Amalia croisa le regard du Confrère, qui lui adressa un sourire franc. Faire découvrir pareil bâtiment devait être une attraction rare.
« Comment… comment avez-vous créé un tel endroit, souffla-t-elle. Votre Monastère a… des sentiments ? Comment est-ce possible ?
— Des sentiments, non, je ne pense pas, tempéra le Maître. Mais cette structure a un côté vivant. Nos mages bâtisseurs sont excellents et mettent tous un peu d’eux même dans leurs constructions. C’est ce que tu sens. Des milliers d’années de sortilèges Confrères, un petit peu d’eux dans chaque ouvrage du bâtiment.
— Les bâtisseurs que je recrutais à Dubaï se seraient damnés pour pouvoir entrer dans une seule de ces salles. »
La sorcière s’aperçut, honteuse, qu’elle en avait oublié Malo, Alan et les siens. Le Monastère avalait sa culpabilité, noyait son passé. Elle se mordit la lèvre, baissa les yeux. Malo allait-iel bien ? Et le village ? Et Alan ?
« Pour la dernière fois, garde tes pensées pour toi. »
Amalia leva le regard. Kentigern avait parlé d’une voix froide. Peut-être lui en avait-il couté de ne pas user d’une punition. Elle ne chercha pas à discuter son ordre et remonta ses barrières mentales.
« Ma question reste sans réponse.
— Je tiens toujours parole.
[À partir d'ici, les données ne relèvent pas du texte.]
(** * compose: the docker-compose generator for dgraph clusters

    A shallow embedding of [compose/compose.go] and the properties of its
    topology builder, option checks and port derivation.

    Conventions of the embedding:
    - Go's [int] is a 64-bit signed integer: values are in [Z] and every
      addition and subtraction of the source goes through [wrap64];
    - [float64] values are [spec_float] at precision 53 and exponent bound
      1024 (binary64), with the division of [SpecFloat];
    - [map\[string\]T] is [gmap string T];
    - the global [opts] is passed to the functions that read it;
    - output on the error stream and [os.Exit] are the effects of the
      [Proc] monad; the operating system (current user, file creation) is
      an explicit [Env]. *)

From Stdlib Require Import ZArith String Ascii DecimalString DecimalZ DecimalPos.
From Stdlib Require Import Floats.SpecFloat.
From stdpp Require Import gmap strings list.

Local Open Scope Z_scope.

#[local] Arguments String.append !s1 s2 : simpl nomatch.

(** ** Machine integers *)

Definition min_int64 : Z := - 2 ^ 63.
Definition max_int64 : Z := 2 ^ 63 - 1.

Definition wrap64 (z : Z) : Z := (z + 2 ^ 63) mod 2 ^ 64 - 2 ^ 63.

Definition int_add (a b : Z) : Z := wrap64 (a + b).
Definition int_sub (a b : Z) : Z := wrap64 (a - b).

Definition is_int64 (z : Z) : Prop := min_int64 <= z <= max_int64.

(** ** Formatting ([fmt.Sprintf]) *)

(** The verb [%d] at an [int]. *)
Definition fmt_d (z : Z) : string := NilZero.string_of_int (Z.to_int z).

(** [strings.Join]. *)
Fixpoint join (sep : string) (l : list string) : string :=
  match l with
  | [] => ""
  | [s] => s
  | s :: l' => s +:+ sep +:+ join sep l'
  end.

(** The verb [%v] at a [\[\]string]. *)
Definition fmt_v (l : list string) : string := "[" +:+ join " " l +:+ "]".

(** [contains sub s]: [sub] occurs in [s] as a run of consecutive
    characters ([strings.Contains s sub]). *)
Fixpoint contains (sub s : string) : bool :=
  String.prefix sub s ||
  match s with
  | EmptyString => false
  | String _ s' => contains sub s'
  end.

(** ** binary64 arithmetic *)

Definition prec : Z := 53.
Definition emax : Z := 1024.

(** The conversion [float64(i)] of an [int]. *)
Definition float64_of_int (i : Z) : spec_float :=
  binary_normalize prec emax i 0 false.

Definition float64_div (x y : spec_float) : spec_float := SFdiv prec emax x y.

(** [math.Ceil]: the least integral value greater than or equal to [x];
    infinities, NaN and zeros are returned as they are. *)
Definition math_Ceil (x : spec_float) : spec_float :=
  match x with
  | S754_finite s m e =>
      if 0 <=? e then x
      else
        let n := if s then - (Z.pos m / 2 ^ (- e))
                 else - ((- Z.pos m) / 2 ^ (- e)) in
        binary_normalize prec emax n 0 s
  | _ => x
  end.

(** The conversion [int(f)]: the fraction is discarded. Where the value does
    not fit (also for infinities and NaN) the language leaves the result to
    the implementation; the amd64 instruction yields the least [int]. *)
Definition int_of_float64 (x : spec_float) : Z :=
  match x with
  | S754_zero _ => 0
  | S754_finite s m e =>
      let a := if 0 <=? e then Z.pos m * 2 ^ e else Z.pos m / 2 ^ (- e) in
      let v := if s then - a else a in
      if (min_int64 <=? v) && (v <=? max_int64) then v else min_int64
  | _ => min_int64
  end.

(** ** Data model *)

Record Volume := {
  Type_ : string;
  Source : string;
  Target : string;
  ReadOnly : bool
}.

Record Service := {
  svc_name : string;
  Image : string;
  ContainerName : string;
  WorkingDir : string;
  DependsOn : list string;
  Labels : gmap string string;
  Environment : list string;
  Ports : list string;
  Volumes : list Volume;
  TempFS : list string;
  User : string;
  Command : string
}.

Record ComposeConfig := {
  Version : string;
  Services : gmap string Service;
  cfg_Volumes : gmap string (gmap string string)
}.

Record Options := {
  NumZeros : Z;
  NumAlphas : Z;
  NumGroups : Z;
  LruSizeMB : Z;
  EnterpriseMode : bool;
  AclSecret : string;
  DataDir : string;
  DataVol : bool;
  opt_TempFS : bool;
  UserOwnership : bool;
  Jaeger : bool;
  TestPortRange : bool;
  Verbosity : Z;
  OutFile : string
}.

Definition set_EnterpriseMode (b : bool) (o : Options) : Options :=
  {| NumZeros := NumZeros o; NumAlphas := NumAlphas o; NumGroups := NumGroups o;
     LruSizeMB := LruSizeMB o; EnterpriseMode := b; AclSecret := AclSecret o;
     DataDir := DataDir o; DataVol := DataVol o; opt_TempFS := opt_TempFS o;
     UserOwnership := UserOwnership o; Jaeger := Jaeger o;
     TestPortRange := TestPortRange o; Verbosity := Verbosity o;
     OutFile := OutFile o |}.

Definition set_AclSecret (s : string) (o : Options) : Options :=
  {| NumZeros := NumZeros o; NumAlphas := NumAlphas o; NumGroups := NumGroups o;
     LruSizeMB := LruSizeMB o; EnterpriseMode := EnterpriseMode o; AclSecret := s;
     DataDir := DataDir o; DataVol := DataVol o; opt_TempFS := opt_TempFS o;
     UserOwnership := UserOwnership o; Jaeger := Jaeger o;
     TestPortRange := TestPortRange o; Verbosity := Verbosity o;
     OutFile := OutFile o |}.

(** Updates of single fields of a service ([svc.F = ...], [svc.F += ...]). *)
Definition upd_WorkingDir (w : string) (s : Service) : Service :=
  {| svc_name := svc_name s; Image := Image s; ContainerName := ContainerName s;
     WorkingDir := w; DependsOn := DependsOn s; Labels := Labels s;
     Environment := Environment s; Ports := Ports s; Volumes := Volumes s;
     TempFS := TempFS s; User := User s; Command := Command s |}.

Definition upd_User (u : string) (s : Service) : Service :=
  {| svc_name := svc_name s; Image := Image s; ContainerName := ContainerName s;
     WorkingDir := WorkingDir s; DependsOn := DependsOn s; Labels := Labels s;
     Environment := Environment s; Ports := Ports s; Volumes := Volumes s;
     TempFS := TempFS s; User := u; Command := Command s |}.

Definition upd_Volumes (v : list Volume) (s : Service) : Service :=
  {| svc_name := svc_name s; Image := Image s; ContainerName := ContainerName s;
     WorkingDir := WorkingDir s; DependsOn := DependsOn s; Labels := Labels s;
     Environment := Environment s; Ports := Ports s; Volumes := v;
     TempFS := TempFS s; User := User s; Command := Command s |}.

Definition upd_TempFS (t : list string) (s : Service) : Service :=
  {| svc_name := svc_name s; Image := Image s; ContainerName := ContainerName s;
     WorkingDir := WorkingDir s; DependsOn := DependsOn s; Labels := Labels s;
     Environment := Environment s; Ports := Ports s; Volumes := Volumes s;
     TempFS := t; User := User s; Command := Command s |}.

Definition upd_Command (c : string) (s : Service) : Service :=
  {| svc_name := svc_name s; Image := Image s; ContainerName := ContainerName s;
     WorkingDir := WorkingDir s; DependsOn := DependsOn s; Labels := Labels s;
     Environment := Environment s; Ports := Ports s; Volumes := Volumes s;
     TempFS := TempFS s; User := User s; Command := c |}.

(** [svc.Command += s] *)
Definition add_Command (s : string) (svc : Service) : Service :=
  upd_Command (Command svc +:+ s) svc.

(** ** Effects: the error stream and process exit *)

Inductive result (A : Type) : Type :=
  | Ok (a : A)
  | Err (msg : string).
Arguments Ok {A} a.
Arguments Err {A} msg.

(** How a computation ends: with a value, by [os.Exit(1)], or aborted by
    [x.CheckfNoTrace]. *)
Inductive outcome (A : Type) : Type :=
  | Return (a : A)
  | Exit1
  | Aborted.
Arguments Return {A} a.
Arguments Exit1 {A}.
Arguments Aborted {A}.

(** A computation: what it wrote to the error stream, and how it ended. *)
Definition Proc (A : Type) : Type := list string * outcome A.

Definition ret {A} (a : A) : Proc A := ([], Return a).

Definition bind {A B} (m : Proc A) (f : A -> Proc B) : Proc B :=
  match m with
  | (w, Return a) => let '(w', r) := f a in ((w ++ w')%list, r)
  | (w, Exit1) => (w, Exit1)
  | (w, Aborted) => (w, Aborted)
  end.

#[global] Instance Proc_ret : MRet Proc := @ret.
#[global] Instance Proc_bind : MBind Proc := fun A B f m => bind m f.

Definition stderr_of {A} (m : Proc A) : list string := fst m.
Definition outcome_of {A} (m : Proc A) : outcome A := snd m.

(** [when c m]: an [if c { m }] whose body returns nothing. *)
Definition when (c : bool) (m : Proc unit) : Proc unit :=
  if c then m else ret tt.

Definition warning (str : string) : Proc unit :=
  (["compose: " +:+ str +:+ "
"], Return tt).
Un Confrère négocie actuellement une situation du village et plaide en ta faveur en arguant ton incompétence diplomatique dans le cadre d’une mission d’évaluation Confrère.
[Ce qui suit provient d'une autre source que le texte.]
(** * YachtsTrader listing import: extraction and scoring pipeline

    A shallow embedding of [docs/list-yacht.js] (the "Yacht Listing Import
    System v2.0") and the properties of its price parser, spec extractor,
    strategy dispatch, scoring, filtering and deduplication.

    Conventions of the embedding.
    - A JavaScript string is the list of its UTF-16 code units ([jsstring]);
      [js "..."] writes an ASCII literal.  Case conversion follows the
      tables of Unicode.
    - A value that need not be a string, such as the [href] of a link, is
      a [jsval]: [undefined], [null], a string or an object.
    - A JavaScript number is modelled by the exact decimal it denotes
      ([jsnum]); [NaN] is the [None] of an [option jsnum].  Binary rounding
      of doubles is not modelled: every comparison in the program is against
      an integer constant, which rounding to nearest preserves.
    - The parsed document is external.  An element is modelled by the
      answers it gives to the queries the program asks ([node]).
    - [Date.now()] is an effect: the readings come from a [Clock] that is
      threaded through every function that creates a record. *)

From Stdlib Require Import ZArith NArith List Ascii String Decimal DecimalString DecimalN Lia Bool Sorted.
From stdpp Require Import base decidable list gmap.

Import ListNotations.
Local Open Scope N_scope.
Local Open Scope list_scope.

(* ====================================================================== *)
(** * JavaScript strings *)
(* ====================================================================== *)

Definition jsstring := list N.

(** An ASCII literal as a sequence of code units. *)
Definition js (s : string) : jsstring :=
  List.map N_of_ascii (list_ascii_of_string s).

(** The source file stores the euro sign as the three code units
    U+201A U+00C7 U+00A8 and the pound sign as the two code units
    U+00AC U+00A3 (the UTF-8 bytes of the signs, re-read in Mac Roman).
    The literals below are the ones of the file; [EURO_SIGN] and
    [POUND_SIGN] are the signs themselves, as they occur in page text. *)
Definition EURO_LIT : jsstring := [0x201A; 0xC7; 0xA8].
Definition POUND_LIT : jsstring := [0xAC; 0xA3].
Definition EURO_SIGN : jsstring := [0x20AC].
Definition POUND_SIGN : jsstring := [0xA3].

Definition jsstring_eqb (a b : jsstring) : bool := bool_decide (a = b).

(** Truthiness of a string, and of a possibly absent string. *)
Definition truthy_str (s : jsstring) : bool :=
  match s with [] => false | _ => true end.

Definition truthy_ostr (s : option jsstring) : bool :=
  match s with Some (_ :: _) => true | _ => false end.

(** [a || b] on possibly absent strings. *)
Definition or_ostr (a b : option jsstring) : option jsstring :=
  if truthy_ostr a then a else b.

(** What reading a property or an attribute gives: [undefined], [null], a
    string, or an object that is not a string and has none of its
    methods, such as the [SVGAnimatedString] that the [href] of an SVG
    anchor is.  [shown] is the text the object converts to. *)
Inductive jsval : Type :=
| JUndefined
| JNull
| JStr (s : jsstring)
| JObj (shown : jsstring).

Definition truthy_val (v : jsval) : bool :=
  match v with JStr (_ :: _) | JObj _ => true | _ => false end.

(** [a || b] on values. *)
Definition or_val (a b : jsval) : jsval := if truthy_val a then a else b.

(** A property that holds a string when it is there, and the result of
    [getAttribute], as values. *)
Definition of_prop (v : option jsstring) : jsval :=
  match v with Some s => JStr s | None => JUndefined end.

Definition of_attr (v : option jsstring) : jsval :=
  match v with Some s => JStr s | None => JNull end.

(** [String(v)], the conversion a pattern test and [new URL] apply to
    their argument. *)
Definition String_of (v : jsval) : jsstring :=
  match v with
  | JUndefined => js "undefined"
  | JNull => js "null"
  | JStr s => s
  | JObj shown => shown
  end.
— Je passais une évaluation ?
— Non, mais nos élèves sont parfois évalués lors d’infiltration. Cette justification leur suffira. »
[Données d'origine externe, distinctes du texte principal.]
Definition do_init : M unit :=
  let* _ := modify (set_self (with_strategies [])) in
  let* k := gets (fun s => strategy_key (self s)) in
  let* strat := _get_strategy k in
  modify (set_self (with_strategy strat)).

(** [init] is inherited; [do_init] is the one above. *)
Definition init : M unit := MapperProperty.init do_init.

Definition post_instrument_class (mapper : Mapper) : M unit :=
  let* parent_mapper := getattr "parent" parent in
  if non_primary parent_mapper then ret tt
  else
    let* k := getattr "key" key in
    if _attr_has_impl (class_manager mapper) k then ret tt
    else
      let* strat := getattr "strategy" strategy in
      LoaderStrategy.init_class_attribute strat mapper.

End StrategizedProperty.

(** ** Options *)

(** Compile state options.  An option object derives from one of the
    classes of this module and may define the two methods itself; a method
    it does not define is the one of its base class.  A method acts on the
    compile state and may raise. *)
Inductive OptionBase :=
  | CompileStateOptionBase
  | LoaderOptionBase
  | CriteriaOptionBase.

Section options.
Context {CompileState : Type}.

Definition effect := CompileState -> result unit * CompileState.

Record OptionObject := {
  option_base : OptionBase;
  own_process_compile_state : option effect;
  own_process_compile_state_replaced_entities : option (list handle -> effect);
}.

(** [CompileStateOption.process_compile_state]: an empty body. *)
Definition CompileStateOption_process_compile_state : effect :=
  fun compile_state => (Ok tt, compile_state).

(** [CompileStateOption.process_compile_state_replaced_entities]: empty. *)
Definition CompileStateOption_process_compile_state_replaced_entities
    (mapper_entities : list handle) : effect :=
  fun compile_state => (Ok tt, compile_state).

(** [opt.process_compile_state(compile_state)], resolved on [opt].  None
    of the three classes overrides the method of [CompileStateOption]. *)
Definition process_compile_state (opt : OptionObject) : effect :=
  match own_process_compile_state opt with
  | Some method => method
  | None => CompileStateOption_process_compile_state
  end.

(** [LoaderOption.process_compile_state_replaced_entities] *)
Definition LoaderOption_process_compile_state_replaced_entities
    (opt : OptionObject) (mapper_entities : list handle) : effect :=
  fun compile_state => process_compile_state opt compile_state.

(** [opt.process_compile_state_replaced_entities(compile_state,
    mapper_entities)], resolved on [opt]. *)
Definition process_compile_state_replaced_entities (opt : OptionObject)
    (mapper_entities : list handle) : effect :=
  match own_process_compile_state_replaced_entities opt with
  | Some method => method mapper_entities
  | None =>
      match option_base opt with
      | LoaderOptionBase =>
          LoaderOption_process_compile_state_replaced_entities opt mapper_entities
      | CompileStateOptionBase | CriteriaOptionBase =>
          CompileStateOption_process_compile_state_replaced_entities mapper_entities
      end
  end.
End options.
Arguments OptionObject CompileState : clear implicits.
Arguments effect CompileState : clear implicits.

(** ** Sequences of operations on a property *)

Inductive Op :=
  | op_set_parent (m : Mapper) (init : bool)
  | op_init
  | op_do_init
  | op_strategy_for (cls : pyclass) (kw : pydict string pyvalue) (dec_cls : pyclass)
  | op_get_strategy (key : StrategyKey)
  | op_setup (context : QueryContext) (query_entity : handle)
      (path : PathRegistry) (adapter : handle) (kwargs : pydict string pyvalue)
  | op_create_row_processor (context : QueryContext) (query_entity : handle)
      (path : PathRegistry) (mapper : Mapper) (res adapter populators : handle)
  | op_post_instrument_class (mapper : Mapper).

(** The state an operation leaves, whether it returned or raised. *)
Definition run_op (o : Op) (s : State) : State :=
  match o with
  | op_set_parent m init => (MapperProperty.set_parent m init s).2
  | op_init => (StrategizedProperty.init s).2
  | op_do_init => (StrategizedProperty.do_init s).2
  | op_strategy_for cls kw dec_cls => (StrategizedProperty.strategy_for cls kw dec_cls s).2
  | op_get_strategy k => (StrategizedProperty._get_strategy k s).2
  | op_setup c q p a kw => (StrategizedProperty.setup c q p a kw s).2
  | op_create_row_processor c q p m r a pop =>
      (StrategizedProperty.create_row_processor c q p m r a pop s).2
  | op_post_instrument_class m => (StrategizedProperty.post_instrument_class m s).2
  end.

Definition run_ops (ops : list Op) (s : State) : State :=
  foldl (fun s o => run_op o s) s ops.

(** The operations that happen once a property is configured: everything
    but [init] and [do_init]. *)
Definition query_time (o : Op) : bool :=
  match o with
  | op_init | op_do_init => false
  | _ => true
  end.

(** ** A small mapping, for examples *)

Module Example.

Definition lazy_select : StrategyKey := [("lazy", VStr "select")].
Definition lazy_joined : StrategyKey := [("lazy", VStr "joined")].
Definition lazy_true : StrategyKey := [("lazy", VBool true)].

Definition RelationshipProperty : PropertyClass :=
  {| cls_name := "RelationshipProperty";
     cls_ancestors := ["StrategizedProperty"; "MapperProperty"; "object"] |}.

Definition user_mapper : Mapper :=
  {| mapper_id := 1; non_primary := false;
     class_manager := {| _attr_has_impl := fun _ => false |} |}.

(** [User.addresses], constructed and given to its mapper. *)
Definition addresses : StrategizedProperty :=
  {| prop_id := 7; prop_class := RelationshipProperty;
     _configure_started := false; _configure_finished := false;
     parent := Some user_mapper; key := Some "addresses";
     strategy_key := lazy_select;
     _strategies := None; strategy := None |}.

Definition empty_state : State :=
  {| self := addresses; heap := ∅; _all_strategies := [];
     _strategy_keys := []; calls := [] |}.

(** The registrations a relationship has: [LazyLoader] answers two keys. *)
Definition registered : State :=
  run_ops
    [ op_strategy_for "RelationshipProperty" [("lazy", VStr "select")] "LazyLoader";
      op_strategy_for "RelationshipProperty" [("lazy", VBool true)] "LazyLoader";
      op_strategy_for "RelationshipProperty" [("lazy", VStr "joined")] "JoinedLoader";
      op_strategy_for "ColumnProperty"
        [("instrument", VBool true); ("deferred", VBool false)] "ColumnLoader" ]
    empty_state.

Definition configured : State := (StrategizedProperty.init registered).2.

Definition ColumnProperty : PropertyClass :=
  {| cls_name := "ColumnProperty";
     cls_ancestors := ["StrategizedProperty"; "MapperProperty"; "object"] |}.

(** [User.name] *)
Definition name_column : StrategizedProperty :=
  {| prop_id := 8; prop_class := ColumnProperty;
     _configure_started := false; _configure_finished := false;
     parent := Some user_mapper; key := Some "name";
     strategy_key := [("deferred", VBool false); ("instrument", VBool true)];
     _strategies := None; strategy := None |}.

(** A property class of an extension, which registers nothing itself. *)
Definition DerivedRelationship : PropertyClass :=
  {| cls_name := "DerivedRelationship";
     cls_ancestors :=
       ["RelationshipProperty"; "StrategizedProperty"; "MapperProperty"; "object"] |}.

Definition search_path : PropRegistry :=
  {| _loader_key := ("loader", [PEntity 1; PAttr 7]);
     _wildcard_path_loader_key := ("loader", [PEntity 1; PToken "relationship:*"]);
     _default_path_loader_key := ("loader", [PToken "relationship:_sa_default"]) |}.

Definition path : PathRegistry :=
  {| path_id := 3; path_getitem := fun _ => search_path |}.

Definition joined_option : Load :=
  {| load_id := 11; load_strategy := Some lazy_joined; local_opts := [] |}.

Definition defaultload_option : Load :=
  {| load_id := 12; load_strategy := None; local_opts := [] |}.

Definition context_with (opts : pydict path_key Load) : QueryContext :=
  {| context_id := 5; attributes := opts |}.

(** A loader option that defines [process_compile_state] only. *)
Definition joinedload : OptionObject (list string) :=
  {| option_base := LoaderOptionBase;
     own_process_compile_state := Some (fun cs => (Ok tt, "joinedload" :: cs));
     own_process_compile_state_replaced_entities := None |}.

(** The key of a plain column, and the registrations of the example as a
    sequence of operations. *)
Definition column_key : StrategyKey :=
  [("deferred", VBool false); ("instrument", VBool true)].

Definition registrations : list Op :=
  [ op_strategy_for "RelationshipProperty" [("lazy", VStr "select")] "LazyLoader";
    op_strategy_for "RelationshipProperty" [("lazy", VBool true)] "LazyLoader";
    op_strategy_for "RelationshipProperty" [("lazy", VStr "joined")] "JoinedLoader";
    op_strategy_for "ColumnProperty"
      [("instrument", VBool true); ("deferred", VBool false)] "ColumnLoader" ].

End Example.

(** ** [PropComparator] *)

(** Mappers and aliased entities, by identity. *)
Definition entity := nat.

(** Slots of [PropComparator], with the class of the comparator.  [prop]
    and [property] are assigned together. *)
Record PropComparator := {
  comparator_class : pyclass;
  prop : nat;
  property : nat;
  _parententity : entity;
  _adapt_to_entity : option entity;
}.

Module PropComparator.

(** [__init__(self, prop, parentmapper, adapt_to_entity=None)]; the parent
    entity is [adapt_to_entity or parentmapper]. *)
Definition __init__ (cls : pyclass) (prop_ : nat) (parentmapper : entity)
    (adapt_to_entity : option entity) : PropComparator :=
  {| comparator_class := cls;
     prop := prop_;
     property := prop_;
     _parententity :=
       match adapt_to_entity with
       | Some aliased => aliased
       | None => parentmapper
       end;
     _adapt_to_entity := adapt_to_entity |}.

(** [adapt_to_entity(self, adapt_to_entity)]: a comparator of the same
    class, made from the slots of this one. *)
Definition adapt_to_entity (c : PropComparator) (adapt_to_entity : option entity)
    : PropComparator :=
  __init__ (comparator_class c) (prop c) (_parententity c) adapt_to_entity.

(** The [adapter] property: [None], or [_adapt_element] of the entity
    adapted to, given here by that entity. *)
Definition adapter (c : PropComparator) : option entity :=
  match _adapt_to_entity c with
  | None => None
  | Some aliased => Some aliased
  end.

End PropComparator.

(** ** Tokens of the wildcard and default keys *)

Section tokens.
(** [path_registry._WILDCARD_TOKEN] and [path_registry._DEFAULT_TOKEN] *)
Context (_WILDCARD_TOKEN _DEFAULT_TOKEN : string).

(** What an f-string makes of [strategy_wildcard_key], which is [None] in
    [StrategizedProperty] and a string in its subclasses. *)
Definition format_wildcard_key (strategy_wildcard_key : option string) : string :=
  match strategy_wildcard_key with
  | None => "None"
  | Some name => name
  end.

Definition _memoized_attr__wildcard_token (strategy_wildcard_key : option string)
    : list path_elem :=
  [PToken (format_wildcard_key strategy_wildcard_key +:+ ":" +:+ _WILDCARD_TOKEN)].

Definition _memoized_attr__default_path_loader_key
    (strategy_wildcard_key : option string) : path_key :=
  ("loader",
   [PToken (format_wildcard_key strategy_wildcard_key +:+ ":" +:+ _DEFAULT_TOKEN)]).
End tokens.

(** ** Predicates on states *)

(** What the registry scoped to class [c] has for [key], if anything. *)
Definition registered_for (all : pydict pyclass (pydict StrategyKey pyclass))
    (c : pyclass) (key : StrategyKey) : option pyclass :=
  match dict_get all c with
  | Some strategies => dict_get strategies key
  | None => None
  end.

(** The cache of [self] has the instance at [a] under [key]. *)
Definition cached (s : State) (key : StrategyKey) (a : addr) : Prop :=
  ∃ strategies,
    _strategies (self s) = Some strategies ∧ dict_get strategies key = Some a.

(** Every cached instance is a live object made for the key it is cached
    under, and for this property. *)
Definition cache_wf (s : State) : Prop :=
  ∀ strategies key a,
    _strategies (self s) = Some strategies →
    dict_get strategies key = Some a →
    ∃ inst,
      heap s !! a = Some inst
      ∧ ls_strategy_key inst = key
      ∧ strategy_opts inst = dict_of_pairs key
      ∧ parent_property inst = prop_id (self s).

(** The two configuration flags of [self]. *)
Definition flags (s : State) : bool * bool :=
  (_configure_started (self s), _configure_finished (self s)).

(** The load option names no strategy: its [strategy] is [None] or empty. *)
Definition no_strategy (loader : option Load) : Prop :=
  loader = None
  ∨ ∃ load, loader = Some load
      ∧ (load_strategy load = None ∨ load_strategy load = Some []).

(** Every key of every registry is sorted by name. *)
Definition keys_sorted (all : pydict pyclass (pydict StrategyKey pyclass)) : Prop :=
  Forall (fun item : pyclass * pydict StrategyKey pyclass =>
            Forall (fun entry : StrategyKey * pyclass => Sorted item_le entry.1)
              item.2) all.

(** A strategy class lists among its [_strategy_keys] every key it is
    registered for. *)
Definition keys_recorded (s : State) : Prop :=
  ∀ c k dec,
    registered_for (_all_strategies s) c k = Some dec →
    ∃ keys, dict_get (_strategy_keys s) dec = Some keys ∧ k ∈ keys.

(** * Properties *)

(** ** Dictionaries *)

Section pydict_facts.
Context {K V : Type} `{EqDecision K}.
Implicit Types (d : list (K * V)) (k : K) (v : V).

Lemma dict_get_set_eq d k v : dict_get (dict_set d k v) k = Some v.
Proof.
  induction d as [|[k' v'] d IH]; simpl.
  - by rewrite decide_True.
  - destruct (decide (k = k')) as [->|Hne]; simpl.
    + by rewrite decide_True.
    + by rewrite decide_False.
Qed.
Amalia aurait aimé poursuivre la discussion, mais Kentigern reprit sa marche.
« Tu vas affronter un élève Confrère.
— Un élève Confrère ? »
Le coude du couloir passé, ils débouchèrent sur une vaste cour entourée d’arcades en pierres blanches. Amalia fronça les sourcils. À l’autre bout de la trouée se tenait un groupe de silhouettes rouges. Une classe d’une vingtaine de jeunes, entre treize et dix-huit ans, étaient alignés sur trois rangs et habillés de kimono maintenu par une ceinture. Les nœuds, impeccables, soulignaient la coupe parfaite des vêtements. La sorcière haussa très haut deux sourcils dubitatifs.
« Ce sont des enfants ! » s’insurgea-t-elle.